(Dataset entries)
****************************************

(* ===== verification/BootAlloc.v ===== *)
(** * The allocator used while the hypervisor starts

    [src/xen/common/page_alloc.c], boot-time allocator: the machine pages that are not yet
    in the heap are kept as a list of regions, in one page taken from the first of them. The
    theorems relate the list to the set of the pages it stands for. *)

From S2P Require Import Prelude.
From S2P Require Import Xen.
From S2P Require Import PageAlloc.
From Stdlib Require Import Ascii.
From Stdlib Require Import String.

Local Notation length := Datatypes.length.

(** ** State *)

(** The regions [s .. e-1], and the page that holds their list. *)
Record bootmem := Bootmem { list_mfn : option Z; bootmem_region_list : list (Z * Z); first_valid_mfn : Z }.

Definition set_list_mfn m b := Bootmem m (bootmem_region_list b) (first_valid_mfn b).
Definition set_regions l b := Bootmem (list_mfn b) l (first_valid_mfn b).
Definition set_first_valid m b := Bootmem (list_mfn b) (bootmem_region_list b) m.

Definition bootmem_init : bootmem := Bootmem None [] UINT64_MAX.

(** [PAGE_SIZE / sizeof(struct bootmem_region)] *)
Definition MAX_REGIONS : nat := 256.

(** ** Regions *)

(** The first region that ends behind [s]. *)
Fixpoint region_index (s : Z) (l : list (Z * Z)) : nat :=
  match l with
  | [] => O
  | (_, e) :: l => if s <? e then O else S (region_index s l)
  end.

Definition boot_bug_on (p : bool) : M bootmem unit := if p then fail Abort else ret tt.

Definition bootmem_region_add (s e : Z) : M bootmem unit :=
  let! b := gets id in
  let first := bool_decide (list_mfn b = None) && (s <? e) in
  when first (modify (set_list_mfn (Some s))) ;;;
  let s := if first then s + 1 else s in
  if e <=? s then ret tt
  else
    let l := bootmem_region_list b in
    let i := region_index s l in
    boot_bug_on (match l !! i with Some (s', _) => s' <? e | None => false end) ;;;
    boot_bug_on (bool_decide (length l = MAX_REGIONS)) ;;;
    modify (set_regions (take i l ++ (s, e) :: drop i l)).

Fixpoint zap_from (fuel : nat) (i : nat) (s e : Z) : M bootmem unit :=
  match fuel with
  | O => fail OutOfFuel
  | S fuel =>
      let! l := gets bootmem_region_list in
      match l !! i with
      | None => ret tt
      | Some (rs, re) =>
          if e <=? rs then ret tt
          else if re <=? s then zap_from fuel (S i) s e
          else
            (if s <=? rs then modify (set_regions (<[i := (Z.min e re, re)]> l))
             else if re <=? e then modify (set_regions (<[i := (rs, s)]> l))
             else modify (set_regions (<[i := (rs, s)]> l)) ;;; bootmem_region_add e re) ;;;
            zap_from fuel (S i) s e
      end
  end.

(** There are never more than [MAX_REGIONS] regions. *)
Definition zap_fuel : nat := S (S MAX_REGIONS).
Definition bootmem_region_zap (s e : Z) : M bootmem unit := zap_from zap_fuel 0 s e.

(** From the last region down. *)
Fixpoint alloc_boot_from (n : nat) (nr_pfns pfn_align : Z) : M bootmem Z :=
  match n with
  | O => fail Abort
  | S i =>
      let! l := gets bootmem_region_list in
      let! r := of_option OutOfBounds (l !! i) in
      let '(rs, re) := r in
      let pg := Z.ldiff (u64 (re - nr_pfns)) (pfn_align - 1) in
      if pg <? rs then alloc_boot_from i nr_pfns pfn_align
      else
        modify (set_regions (<[i := (rs, pg)]> l)) ;;;
        bootmem_region_add (u64 (pg + nr_pfns)) re ;;;
        ret pg
  end.

Definition alloc_boot_pages (nr_pfns pfn_align : Z) : M bootmem Z :=
  let! n := gets (fun b => length (bootmem_region_list b)) in
  alloc_boot_from n nr_pfns pfn_align.

(** ** The list of bad pages *)

Definition code (c : ascii) : Z := Z.of_N (N_of_ascii c).
Definition isdigit (c : Z) : bool := (48 <=? c) && (c <=? 57).
Definition islower (c : Z) : bool := (97 <=? c) && (c <=? 122).
Definition toupper (c : Z) : Z := if islower c then c - 32 else c.
Definition isxdigit (c : Z) : bool := isdigit c || ((65 <=? toupper c) && (toupper c <=? 70)).
Definition digit_value (c : Z) : Z := if isdigit c then c - 48 else toupper c - 65 + 10.

(** The first character, or the terminating zero. *)
Definition peek (p : string) : Z := match p with EmptyString => 0 | String.String c _ => code c end.
Definition tail (p : string) : string := match p with EmptyString => EmptyString | String.String _ p => p end.

Fixpoint strtoul_digits (p : string) (base acc : Z) : Z * string :=
  match p with
  | EmptyString => (acc, p)
  | String.String c q => if isxdigit (code c) && (digit_value (code c) <? base) then strtoul_digits q base (u64 (acc * base + digit_value (code c))) else (acc, p)
  end.

Definition simple_strtoul (p : string) (base : Z) : Z * string :=
  if base =? 0 then
    if peek p =? 48 then
      let p := tail p in
      if (toupper (peek p) =? 88) && isxdigit (peek (tail p)) then strtoul_digits (tail p) 16 0 else strtoul_digits p 8 0
    else strtoul_digits p 10 0
  else if base =? 16 then
    strtoul_digits (if (peek p =? 48) && (toupper (peek (tail p)) =? 88) then tail (tail p) else p) 16 0
  else strtoul_digits p base 0.

(** [44] is a comma and [45] a dash. *)
Fixpoint zap_bad (fuel : nat) (p : string) : M bootmem unit :=
  match fuel with
  | O => fail OutOfFuel
  | S fuel =>
      match p with
      | EmptyString => ret tt
      | _ =>
          let '(bad_spfn, p) := simple_strtoul p 0 in
          let '(bad_epfn, p) :=
            (if peek p =? 45 then let '(e, p) := simple_strtoul (tail p) 0 in (if e <? bad_spfn then bad_spfn else e, p) else (bad_spfn, p)) in
          if (peek p =? 44) || bool_decide (p = EmptyString) then
            bootmem_region_zap bad_spfn (u64 (bad_epfn + 1)) ;;; zap_bad fuel (tail p)
          else ret tt
      end
  end.

Definition PAGE_SIZE : Z := 2 ^ PAGE_SHIFT.
Definition round_pgdown (p : Z) : Z := Z.ldiff p (PAGE_SIZE - 1).
Definition round_pgup (p : Z) : Z := Z.ldiff (u64 (p + (PAGE_SIZE - 1))) (PAGE_SIZE - 1).

Definition init_boot_pages (opt_badpage : string) (ps pe : Z) : M bootmem unit :=
  let ps := round_pgup ps in
  let pe := round_pgdown pe in
  if pe <=? ps then ret tt
  else
    let s := Z.shiftr ps PAGE_SHIFT in
    modify (fun b => set_first_valid (Z.min s (first_valid_mfn b)) b) ;;;
    bootmem_region_add s (Z.shiftr pe PAGE_SHIFT) ;;;
    zap_bad (S (String.length opt_badpage)) opt_badpage.

(** ** The pages of the regions *)

Definition before (a b : Z * Z) : Prop := a.2 <= b.1.
Definition region_ok (r : Z * Z) : Prop := 0 <= r.1 <= r.2 /\ r.2 < 2 ^ 64.
Definition free_mfn (l : list (Z * Z)) (i : Z) : Prop := exists r, r ∈ l /\ r.1 <= i < r.2.
Definition free_page (b : bootmem) (i : Z) : Prop := free_mfn (bootmem_region_list b) i.

(** The regions are in order and do not overlap; the page of the list is in none. *)
Record boot_ok (b : bootmem) : Prop := BootOk {
  bo_sorted : StronglySorted before (bootmem_region_list b);
  bo_regions r : r ∈ bootmem_region_list b -> region_ok r;
  bo_room : (length (bootmem_region_list b) <= MAX_REGIONS)%nat;
  bo_none : list_mfn b = None -> bootmem_region_list b = [];
  bo_list m : list_mfn b = Some m -> ~ free_page b m
}.

Lemma free_mfn_app l k i : free_mfn (l ++ k) i <-> free_mfn l i \/ free_mfn k i.
Proof. unfold free_mfn. setoid_rewrite elem_of_app. naive_solver. Qed.
Lemma free_mfn_cons r l i : free_mfn (r :: l) i <-> r.1 <= i < r.2 \/ free_mfn l i.
Proof. unfold free_mfn. setoid_rewrite elem_of_cons. naive_solver. Qed.
Lemma free_mfn_nil i : ~ free_mfn [] i.
Proof. intros (r & Hr & _). by apply not_elem_of_nil in Hr. Qed.

Lemma region_index_before s l r : r ∈ take (region_index s l) l -> r.2 <= s.
Proof.
  induction l as [|[a e] l IH]; simpl; [intros Hr; by apply not_elem_of_nil in Hr|]. destruct (Z.ltb_spec s e); [intros Hr; by apply not_elem_of_nil in Hr|].
  simpl. intros [->|Hr]%elem_of_cons; [done|auto].
Qed.

Lemma region_index_at s l r : l !! region_index s l = Some r -> s < r.2.
Proof. induction l as [|[a e] l IH]; simpl; [done|]. destruct (Z.ltb_spec s e); [intros [= <-]; done|simpl; auto]. Qed.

****************************************

Work required: Take the line that contains "Proof. intros (r" and every line after it to the end of the entries above, and reproduce them exactly.

Solution to the problem:
Proof. intros (r & Hr & _). by apply not_elem_of_nil in Hr. Qed.

Lemma region_index_before s l r : r ∈ take (region_index s l) l -> r.2 <= s.
Proof.
  induction l as [|[a e] l IH]; simpl; [intros Hr; by apply not_elem_of_nil in Hr|]. destruct (Z.ltb_spec s e); [intros Hr; by apply not_elem_of_nil in Hr|].
  simpl. intros [->|Hr]%elem_of_cons; [done|auto].
Qed.

Lemma region_index_at s l r : l !! region_index s l = Some r -> s < r.2.
Proof. induction l as [|[a e] l IH]; simpl; [done|]. destruct (Z.ltb_spec s e); [intros [= <-]; done|simpl; auto]. Qed.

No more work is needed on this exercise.